▶ **Exercise objective**: Your job is to write out each record precisely as it stands.

[Start of section]

Lemma graph_drawn : map of_node (graph_nodes g) = fst (drawing_of (groupByKind rs) allowed) /\
  map of_node (containers g) = flat_map (containers_drawn allowed) (workloads_of (groupByKind rs)).
Proof.
  unfold buildDeploymentGraph. rewrite Hread, <- containers_of_drawing.
  destruct (drawing_of _ _) as [nodes edges]. cbn [graph_nodes containers fst]. split; [apply positioned_nodes|apply filter_positioned].
Qed.

(** The image list is the containers of the named workloads of the signed document, by
    kind and in document order, each with the verdict on its own signed reference. *)
Theorem panel_lists_every_container :
  map of_node (containers g) =
  flat_map (containers_drawn allowed)
    (flat_map (fun kind => map (pair kind) (List.filter (fun r => jeqb (kind_of r) kind) rs)) WORKLOAD_KINDS).
Proof.
  rewrite (proj2 graph_drawn). unfold workloads_of. f_equal. rewrite !flat_map_concat_map. f_equal. apply map_ext. intros kind.
  by rewrite bucket_grouped.
Qed.

(** Every line of the picture is one the document warrants, is drawn once, and joins two
    nodes that are drawn; and no two nodes are drawn in one place. *)
Theorem picture_is_the_document :
  NoDup (map edge_id (graph_edges g)) /\
  (forall e, e ∈ graph_edges g -> warranted rs e /\
     edge_source e ∈ map (fun p => node_id (of_node p)) (graph_nodes g) /\
     edge_target e ∈ map (fun p => node_id (of_node p)) (graph_nodes g)) /\
  NoDup (map (fun p => (pos_x p, pos_y p)) (graph_nodes g)).
Proof.
  pose proof (drawing_sound rs allowed) as [Hnd Hf]. unfold buildDeploymentGraph. rewrite Hread.
  destruct (drawing_of _ _) as [nodes edges]. cbn [graph_edges graph_nodes snd] in *. split; [|split].
  - apply (sublist_NoDup _ (map edge_id edges)); [apply map_sublist, filter_sublist|done].
  - intros e [He Hp]%elem_of_filter_b. zbool. split; [by eapply Forall_forall in Hf|].
    unfold positioned. rewrite <- (map_map of_node node_id), positioned_nodes. by rewrite <- !listed_iff.
  - apply positioned_apart.
Qed.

[End of section]

▶ **Answer space**:
Lemma graph_drawn : map of_node (graph_nodes g) = fst (drawing_of (groupByKind rs) allowed) /\
  map of_node (containers g) = flat_map (containers_drawn allowed) (workloads_of (groupByKind rs)).
Proof.
  unfold buildDeploymentGraph. rewrite Hread, <- containers_of_drawing.
  destruct (drawing_of _ _) as [nodes edges]. cbn [graph_nodes containers fst]. split; [apply positioned_nodes|apply filter_positioned].
Qed.

(** The image list is the containers of the named workloads of the signed document, by
    kind and in document order, each with the verdict on its own signed reference. *)
Theorem panel_lists_every_container :
  map of_node (containers g) =
  flat_map (containers_drawn allowed)
    (flat_map (fun kind => map (pair kind) (List.filter (fun r => jeqb (kind_of r) kind) rs)) WORKLOAD_KINDS).
Proof.
  rewrite (proj2 graph_drawn). unfold workloads_of. f_equal. rewrite !flat_map_concat_map. f_equal. apply map_ext. intros kind.
  by rewrite bucket_grouped.
Qed.

(** Every line of the picture is one the document warrants, is drawn once, and joins two
    nodes that are drawn; and no two nodes are drawn in one place. *)
Theorem picture_is_the_document :
  NoDup (map edge_id (graph_edges g)) /\
  (forall e, e ∈ graph_edges g -> warranted rs e /\
     edge_source e ∈ map (fun p => node_id (of_node p)) (graph_nodes g) /\
     edge_target e ∈ map (fun p => node_id (of_node p)) (graph_nodes g)) /\
  NoDup (map (fun p => (pos_x p, pos_y p)) (graph_nodes g)).
Proof.
  pose proof (drawing_sound rs allowed) as [Hnd Hf]. unfold buildDeploymentGraph. rewrite Hread.
  destruct (drawing_of _ _) as [nodes edges]. cbn [graph_edges graph_nodes snd] in *. split; [|split].
  - apply (sublist_NoDup _ (map edge_id edges)); [apply map_sublist, filter_sublist|done].
  - intros e [He Hp]%elem_of_filter_b. zbool. split; [by eapply Forall_forall in Hf|].
    unfold positioned. rewrite <- (map_map of_node node_id), positioned_nodes. by rewrite <- !listed_iff.
  - apply positioned_apart.
Qed.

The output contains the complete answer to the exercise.